(** * AstroDate: the "Born on Discovery" dashboard page

    A shallow embedding of [src/Pages/Dashboard/AstroDate.jsx] and the
    properties of its request lifecycle.

    The component is a React function component with five pieces of local
    state, one asynchronous function ([fetchNasaHistory]), one click handler
    ([handleSearch]) and a JSX body.  The embedding follows that layout:

    - [Host] collects what the JavaScript host supplies and the repository
      does not define (number printing, the text of a [TypeError], the
      locale date formatter);
    - [jsval] is a JavaScript value as [JSON.parse] produces it;
    - [prog] is a small resumption monad: state-setter calls are logged
      actions, [throw]/[try]/[catch] are modelled, and each [await] is a
      suspension point that hands a continuation to the event loop;
    - [System] is the mounted component: its state plus the suspended
      calls, stepped by user and network events. *)

From Stdlib Require Import String Ascii List Bool Arith NArith Lia.
From Stdlib Require Import DecimalString.
Import ListNotations.
Open Scope list_scope.
Open Scope string_scope.

Set Implicit Arguments.
Set Warnings "-register-all".

(** ** The host environment *)

(** What the code takes from the JavaScript engine and the browser.
    JSON numbers are IEEE doubles printed by [Number::toString]; neither is
    defined by the repository, so the number type and the two operations the
    component applies to it are parameters.  The same holds for the message
    of the [TypeError] raised when a property of [null] is read, and for
    [Date.prototype.toLocaleDateString]. *)
Class Host : Type := {
  number : Type;
  (** [true] on [+0] and [-0], the falsy numbers [JSON.parse] can return *)
  number_is_zero : number -> bool;
  (** [Number::toString] *)
  number_to_string : number -> string;
  (** message of the [TypeError] for reading property [key] of [null]
      ([of_null = true]) or of [undefined] *)
  nullish_read_message : bool -> string -> string;
  (** [new Date(s).toLocaleDateString('en-US',
        {weekday:'long', year:'numeric', month:'long', day:'numeric'})] *)
  toLocaleDateString : string -> string
}.

(** ** JavaScript values *)

Section Values.
Context {H : Host}.

(** A value as [response.json()] yields it, plus [undefined], which
    property reads produce.  An object is the list of its own properties;
    the first binding of a key is the one a read sees. *)
Inductive jsval : Type :=
| JUndefined
| JNull
| JBool (b : bool)
| JNum (n : number)
| JStr (s : string)
| JArr (elems : list jsval)
| JObj (fields : list (string * jsval)).

(** Own-property lookup in an object literal. *)
Fixpoint assoc (key : string) (fields : list (string * jsval)) : option jsval :=
  match fields with
  | [] => None
  | (k, v) :: rest => if String.eqb key k then Some v else assoc key rest
  end.

(** The object without its [key] properties. *)
Fixpoint remove_key (key : string) (fields : list (string * jsval))
  : list (string * jsval) :=
  match fields with
  | [] => []
  | (k, v) :: rest =>
      if String.eqb key k then remove_key key rest
      else (k, v) :: remove_key key rest
  end.

(** ToBoolean. *)
Definition truthy (v : jsval) : bool :=
  match v with
  | JUndefined | JNull => false
  | JBool b => b
  | JNum n => negb (number_is_zero n)
  | JStr EmptyString => false
  | JStr _ => true
  | JArr _ | JObj _ => true
  end.

(** ToBoolean on a string. *)
Definition truthy_string (s : string) : bool :=
  match s with
  | EmptyString => false
  | _ => true
  end.

(** [a || b] *)
Definition js_or (a b : jsval) : jsval := if truthy a then a else b.

Fixpoint join (sep : string) (parts : list string) : string :=
  match parts with
  | [] => EmptyString
  | [p] => p
  | p :: rest => p ++ sep ++ join sep rest
  end.

(** ToString, as a template literal applies it.  An array prints its
    elements joined by commas, [null] and [undefined] elements as the empty
    string; a plain object prints as [[object Object]]. *)
Fixpoint to_string (v : jsval) : string :=
  match v with
  | JUndefined => "undefined"
  | JNull => "null"
  | JBool true => "true"
  | JBool false => "false"
  | JNum n => number_to_string n
  | JStr s => s
  | JArr elems =>
      join ","
        ((fix each (l : list jsval) : list string :=
            match l with
            | [] => []
            | JUndefined :: rest => EmptyString :: each rest
            | JNull :: rest => EmptyString :: each rest
            | x :: rest => to_string x :: each rest
            end) elems)
  | JObj _ => "[object Object]"
  end.

(** A JavaScript exception object: the code reads only [message]. *)
Record js_error : Type := Error { err_name : string; message : string }.

(** [v.key] for the property names the component reads ([apod], [title],
    [explanation], [url]): none of them is an array index, [length] or a
    property of a built-in prototype, so only an object's own properties
    can answer.  Reading a property of [null] or [undefined] throws. *)
Definition get_prop (v : jsval) (key : string) : js_error + jsval :=
  match v with
  | JUndefined => inl (Error "TypeError" (nullish_read_message false key))
  | JNull => inl (Error "TypeError" (nullish_read_message true key))
  | JObj fields =>
      match assoc key fields with
      | Some x => inr x
      | None => inr JUndefined
      end
  | JBool _ | JNum _ | JStr _ | JArr _ => inr JUndefined
  end.

(** Decimal printing of an integer, [Number::toString] on an HTTP status. *)
Definition decimal (n : N) : string := NilZero.string_of_uint (N.to_uint n).

(** ** The network *)

(** How a promise settles: rejected with an exception or fulfilled. *)
Definition settled (A : Type) : Type := (js_error + A)%type.

(** A [Response]: its status line and what [response.json()] will settle
    to (the parsed body, or the exception of a failed read or parse). *)
Record Response : Type := { status : N; body : settled jsval }.

(** [response.ok]: the status is in the range 200-299. *)
Definition ok (r : Response) : bool :=
  (200 <=? status r)%N && (status r <=? 299)%N.

(** ** Component state *)

(** An entry of the citation list. *)
Record Source : Type := { uri : jsval; title : jsval }.

(** The five [useState] cells. *)
Record State : Type := {
  selectedDate : string;
  resultText : option string;
  sources : list Source;
  isLoading : bool;
  error : option string
}.

(** The calls with an effect outside the function: the state setters,
    [console.error], and [fetch], which sends the request. *)
Inductive action : Type :=
| setSelectedDate (v : string)
| setResultText (t : option string)
| setSources (l : list Source)
| setIsLoading (b : bool)
| setError (e : option string)
| console_error (label : string) (err : js_error)
| send_request (url : string).

Definition apply_action (a : action) (st : State) : State :=
  match a with
  | setSelectedDate v =>
      {| selectedDate := v; resultText := resultText st;
         sources := sources st; isLoading := isLoading st; error := error st |}
  | setResultText t =>
      {| selectedDate := selectedDate st; resultText := t;
         sources := sources st; isLoading := isLoading st; error := error st |}
  | setSources l =>
      {| selectedDate := selectedDate st; resultText := resultText st;
         sources := l; isLoading := isLoading st; error := error st |}
  | setIsLoading b =>
      {| selectedDate := selectedDate st; resultText := resultText st;
         sources := sources st; isLoading := b; error := error st |}
  | setError e =>
      {| selectedDate := selectedDate st; resultText := resultText st;
         sources := sources st; isLoading := isLoading st; error := e |}
  | console_error _ _ => st
  | send_request _ => st
  end.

*What the exercise asks*
Starting with the line above that holds "of the [TypeError] raised" and stopping with the line that holds "(** ToString, as", reproduce each line exactly, omitting all other lines.

*Problem solution*
    of the [TypeError] raised when a property of [null] is read, and for
    [Date.prototype.toLocaleDateString]. *)
Class Host : Type := {
  number : Type;
  (** [true] on [+0] and [-0], the falsy numbers [JSON.parse] can return *)
  number_is_zero : number -> bool;
  (** [Number::toString] *)
  number_to_string : number -> string;
  (** message of the [TypeError] for reading property [key] of [null]
      ([of_null = true]) or of [undefined] *)
  nullish_read_message : bool -> string -> string;
  (** [new Date(s).toLocaleDateString('en-US',
        {weekday:'long', year:'numeric', month:'long', day:'numeric'})] *)
  toLocaleDateString : string -> string
}.

(** ** JavaScript values *)

Section Values.
Context {H : Host}.

(** A value as [response.json()] yields it, plus [undefined], which
    property reads produce.  An object is the list of its own properties;
    the first binding of a key is the one a read sees. *)
Inductive jsval : Type :=
| JUndefined
| JNull
| JBool (b : bool)
| JNum (n : number)
| JStr (s : string)
| JArr (elems : list jsval)
| JObj (fields : list (string * jsval)).

(** Own-property lookup in an object literal. *)
Fixpoint assoc (key : string) (fields : list (string * jsval)) : option jsval :=
  match fields with
  | [] => None
  | (k, v) :: rest => if String.eqb key k then Some v else assoc key rest
  end.

(** The object without its [key] properties. *)
Fixpoint remove_key (key : string) (fields : list (string * jsval))
  : list (string * jsval) :=
  match fields with
  | [] => []
  | (k, v) :: rest =>
      if String.eqb key k then remove_key key rest
      else (k, v) :: remove_key key rest
  end.

(** ToBoolean. *)
Definition truthy (v : jsval) : bool :=
  match v with
  | JUndefined | JNull => false
  | JBool b => b
  | JNum n => negb (number_is_zero n)
  | JStr EmptyString => false
  | JStr _ => true
  | JArr _ | JObj _ => true
  end.

(** ToBoolean on a string. *)
Definition truthy_string (s : string) : bool :=
  match s with
  | EmptyString => false
  | _ => true
  end.

(** [a || b] *)
Definition js_or (a b : jsval) : jsval := if truthy a then a else b.

Fixpoint join (sep : string) (parts : list string) : string :=
  match parts with
  | [] => EmptyString
  | [p] => p
  | p :: rest => p ++ sep ++ join sep rest
  end.

(** ToString, as a template literal applies it.  An array prints its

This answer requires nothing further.